====== Raw data
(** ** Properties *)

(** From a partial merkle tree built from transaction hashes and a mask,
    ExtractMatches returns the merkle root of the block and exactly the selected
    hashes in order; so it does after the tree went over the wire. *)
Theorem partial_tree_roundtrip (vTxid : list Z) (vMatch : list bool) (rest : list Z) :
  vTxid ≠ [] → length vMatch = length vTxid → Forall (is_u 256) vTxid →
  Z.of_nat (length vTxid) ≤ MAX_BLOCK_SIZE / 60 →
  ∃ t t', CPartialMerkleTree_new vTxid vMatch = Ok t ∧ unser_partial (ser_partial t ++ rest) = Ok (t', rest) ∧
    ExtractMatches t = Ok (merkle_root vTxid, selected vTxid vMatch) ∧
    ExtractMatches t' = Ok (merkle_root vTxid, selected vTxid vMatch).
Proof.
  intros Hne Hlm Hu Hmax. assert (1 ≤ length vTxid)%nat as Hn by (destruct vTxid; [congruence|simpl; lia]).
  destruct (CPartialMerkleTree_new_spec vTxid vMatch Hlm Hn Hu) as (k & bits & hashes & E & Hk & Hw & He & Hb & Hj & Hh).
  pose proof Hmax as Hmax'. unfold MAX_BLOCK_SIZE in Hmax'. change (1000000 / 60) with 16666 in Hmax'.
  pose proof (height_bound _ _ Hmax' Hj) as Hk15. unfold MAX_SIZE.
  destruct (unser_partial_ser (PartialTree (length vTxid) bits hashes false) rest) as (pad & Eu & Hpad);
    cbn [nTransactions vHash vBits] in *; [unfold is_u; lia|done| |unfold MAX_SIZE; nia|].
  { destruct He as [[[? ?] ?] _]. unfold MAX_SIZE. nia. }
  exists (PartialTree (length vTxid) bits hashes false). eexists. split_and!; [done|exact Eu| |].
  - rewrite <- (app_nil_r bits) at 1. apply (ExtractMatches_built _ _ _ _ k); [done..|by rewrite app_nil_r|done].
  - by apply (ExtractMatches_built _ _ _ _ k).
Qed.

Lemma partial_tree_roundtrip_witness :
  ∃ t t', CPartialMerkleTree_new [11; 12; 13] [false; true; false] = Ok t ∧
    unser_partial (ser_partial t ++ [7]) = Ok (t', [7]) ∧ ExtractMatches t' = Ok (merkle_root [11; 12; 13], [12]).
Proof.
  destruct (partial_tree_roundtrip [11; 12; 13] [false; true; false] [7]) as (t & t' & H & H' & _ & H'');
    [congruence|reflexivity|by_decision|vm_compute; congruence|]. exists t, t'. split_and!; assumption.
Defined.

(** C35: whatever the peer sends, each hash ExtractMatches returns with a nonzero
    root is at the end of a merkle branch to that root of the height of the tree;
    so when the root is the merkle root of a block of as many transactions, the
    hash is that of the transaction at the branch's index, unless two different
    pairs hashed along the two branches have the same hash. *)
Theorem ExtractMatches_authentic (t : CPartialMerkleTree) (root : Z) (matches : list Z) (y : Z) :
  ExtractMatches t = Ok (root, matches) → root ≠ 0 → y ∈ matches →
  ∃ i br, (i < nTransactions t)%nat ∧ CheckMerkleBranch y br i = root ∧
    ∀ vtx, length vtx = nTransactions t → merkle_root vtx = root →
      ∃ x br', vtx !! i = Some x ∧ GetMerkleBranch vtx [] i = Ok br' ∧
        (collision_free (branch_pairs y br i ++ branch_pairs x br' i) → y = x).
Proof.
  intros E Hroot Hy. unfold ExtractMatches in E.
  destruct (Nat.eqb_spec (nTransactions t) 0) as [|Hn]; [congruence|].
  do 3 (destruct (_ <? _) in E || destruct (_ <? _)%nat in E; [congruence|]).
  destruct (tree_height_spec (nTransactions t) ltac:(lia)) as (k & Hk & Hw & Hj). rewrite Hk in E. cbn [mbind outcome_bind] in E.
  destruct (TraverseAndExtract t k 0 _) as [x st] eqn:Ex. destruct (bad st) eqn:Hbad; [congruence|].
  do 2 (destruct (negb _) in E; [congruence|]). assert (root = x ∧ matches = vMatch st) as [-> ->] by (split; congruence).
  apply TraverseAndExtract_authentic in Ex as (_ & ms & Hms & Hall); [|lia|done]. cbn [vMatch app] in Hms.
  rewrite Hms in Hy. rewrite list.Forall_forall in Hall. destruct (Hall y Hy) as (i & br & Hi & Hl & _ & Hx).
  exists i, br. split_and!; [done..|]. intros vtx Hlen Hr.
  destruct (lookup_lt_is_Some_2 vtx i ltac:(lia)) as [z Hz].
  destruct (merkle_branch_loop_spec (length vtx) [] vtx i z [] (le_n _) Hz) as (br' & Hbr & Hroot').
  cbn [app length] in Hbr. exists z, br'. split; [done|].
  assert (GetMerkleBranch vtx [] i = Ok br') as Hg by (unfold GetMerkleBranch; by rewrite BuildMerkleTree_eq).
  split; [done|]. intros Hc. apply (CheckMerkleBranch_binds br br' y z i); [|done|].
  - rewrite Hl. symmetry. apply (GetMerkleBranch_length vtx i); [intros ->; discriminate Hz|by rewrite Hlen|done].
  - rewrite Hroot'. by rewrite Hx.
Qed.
============
====== Raw data
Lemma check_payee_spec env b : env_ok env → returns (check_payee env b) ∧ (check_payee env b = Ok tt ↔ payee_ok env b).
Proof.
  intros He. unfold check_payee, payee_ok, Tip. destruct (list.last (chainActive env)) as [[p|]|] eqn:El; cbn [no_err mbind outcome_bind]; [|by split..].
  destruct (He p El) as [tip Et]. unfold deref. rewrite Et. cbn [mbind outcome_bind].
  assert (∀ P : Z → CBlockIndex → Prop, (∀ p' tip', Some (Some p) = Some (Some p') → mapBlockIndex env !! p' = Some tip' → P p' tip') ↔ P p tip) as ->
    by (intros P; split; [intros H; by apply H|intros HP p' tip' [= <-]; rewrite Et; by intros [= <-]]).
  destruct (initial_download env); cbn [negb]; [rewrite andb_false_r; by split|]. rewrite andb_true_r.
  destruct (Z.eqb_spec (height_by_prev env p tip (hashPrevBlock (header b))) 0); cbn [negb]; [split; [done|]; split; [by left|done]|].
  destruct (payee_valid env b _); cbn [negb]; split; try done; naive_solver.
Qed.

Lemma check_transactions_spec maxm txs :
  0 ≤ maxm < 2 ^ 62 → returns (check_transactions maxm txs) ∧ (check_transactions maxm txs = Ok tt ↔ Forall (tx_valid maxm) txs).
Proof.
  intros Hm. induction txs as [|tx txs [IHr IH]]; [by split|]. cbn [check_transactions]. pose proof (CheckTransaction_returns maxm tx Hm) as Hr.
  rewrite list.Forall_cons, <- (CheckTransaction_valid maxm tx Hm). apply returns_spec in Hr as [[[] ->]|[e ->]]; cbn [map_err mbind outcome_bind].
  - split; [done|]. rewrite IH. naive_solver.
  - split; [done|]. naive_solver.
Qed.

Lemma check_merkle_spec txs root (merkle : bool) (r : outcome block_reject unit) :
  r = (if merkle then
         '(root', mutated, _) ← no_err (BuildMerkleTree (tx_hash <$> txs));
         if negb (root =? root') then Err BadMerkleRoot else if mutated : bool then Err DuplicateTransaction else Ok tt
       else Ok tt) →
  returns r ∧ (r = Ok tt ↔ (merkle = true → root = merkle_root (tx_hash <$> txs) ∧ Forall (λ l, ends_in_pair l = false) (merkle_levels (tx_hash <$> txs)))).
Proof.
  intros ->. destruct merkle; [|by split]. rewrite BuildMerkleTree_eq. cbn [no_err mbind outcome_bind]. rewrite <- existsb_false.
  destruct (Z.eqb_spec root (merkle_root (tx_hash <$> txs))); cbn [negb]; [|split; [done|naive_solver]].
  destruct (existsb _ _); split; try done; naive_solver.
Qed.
============
====== Raw data
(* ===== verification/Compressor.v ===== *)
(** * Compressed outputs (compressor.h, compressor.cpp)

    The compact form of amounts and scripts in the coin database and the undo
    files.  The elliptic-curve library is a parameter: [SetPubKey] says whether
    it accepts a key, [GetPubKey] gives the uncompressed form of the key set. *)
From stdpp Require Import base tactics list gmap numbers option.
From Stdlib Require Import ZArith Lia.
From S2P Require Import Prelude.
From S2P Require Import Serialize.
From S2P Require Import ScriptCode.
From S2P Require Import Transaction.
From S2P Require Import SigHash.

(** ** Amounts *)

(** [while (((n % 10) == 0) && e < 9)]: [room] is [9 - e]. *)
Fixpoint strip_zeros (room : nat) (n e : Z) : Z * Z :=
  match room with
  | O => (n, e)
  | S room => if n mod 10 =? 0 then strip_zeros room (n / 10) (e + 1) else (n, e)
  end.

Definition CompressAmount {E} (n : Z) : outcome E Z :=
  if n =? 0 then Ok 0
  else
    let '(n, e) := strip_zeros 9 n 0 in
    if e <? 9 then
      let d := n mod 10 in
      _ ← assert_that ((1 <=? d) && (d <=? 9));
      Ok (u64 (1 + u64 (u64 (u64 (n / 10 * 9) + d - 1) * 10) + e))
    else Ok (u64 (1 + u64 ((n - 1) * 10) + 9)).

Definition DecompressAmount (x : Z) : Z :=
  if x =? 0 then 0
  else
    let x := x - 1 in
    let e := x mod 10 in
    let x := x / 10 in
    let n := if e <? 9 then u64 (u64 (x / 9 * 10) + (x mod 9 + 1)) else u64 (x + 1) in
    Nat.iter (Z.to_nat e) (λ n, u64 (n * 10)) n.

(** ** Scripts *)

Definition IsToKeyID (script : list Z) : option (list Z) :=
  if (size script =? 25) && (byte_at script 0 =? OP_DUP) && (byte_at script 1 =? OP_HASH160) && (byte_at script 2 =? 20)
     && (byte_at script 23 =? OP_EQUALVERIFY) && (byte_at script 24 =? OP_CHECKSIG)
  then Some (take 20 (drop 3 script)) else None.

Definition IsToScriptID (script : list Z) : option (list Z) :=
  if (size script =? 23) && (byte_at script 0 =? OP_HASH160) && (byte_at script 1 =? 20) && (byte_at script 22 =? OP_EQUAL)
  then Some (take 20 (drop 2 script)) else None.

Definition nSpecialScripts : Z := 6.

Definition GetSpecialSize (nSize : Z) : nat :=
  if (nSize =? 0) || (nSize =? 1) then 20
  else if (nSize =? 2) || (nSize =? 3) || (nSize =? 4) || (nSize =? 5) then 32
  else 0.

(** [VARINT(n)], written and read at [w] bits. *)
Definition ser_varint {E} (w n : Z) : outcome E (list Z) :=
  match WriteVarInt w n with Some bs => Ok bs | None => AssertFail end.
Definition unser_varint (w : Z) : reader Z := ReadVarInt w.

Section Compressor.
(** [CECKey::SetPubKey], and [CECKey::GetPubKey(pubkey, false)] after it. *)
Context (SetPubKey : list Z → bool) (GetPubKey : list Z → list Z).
============
▸ Work item
Output only an exact transcription of the lines above from the one with "exists i, br." up to and including the one with "assert (GetMerkleBranch vtx".

▸ Answer to the problem
  exists i, br. split_and!; [done..|]. intros vtx Hlen Hr.
  destruct (lookup_lt_is_Some_2 vtx i ltac:(lia)) as [z Hz].
  destruct (merkle_branch_loop_spec (length vtx) [] vtx i z [] (le_n _) Hz) as (br' & Hbr & Hroot').
  cbn [app length] in Hbr. exists z, br'. split; [done|].
  assert (GetMerkleBranch vtx [] i = Ok br') as Hg by (unfold GetMerkleBranch; by rewrite BuildMerkleTree_eq).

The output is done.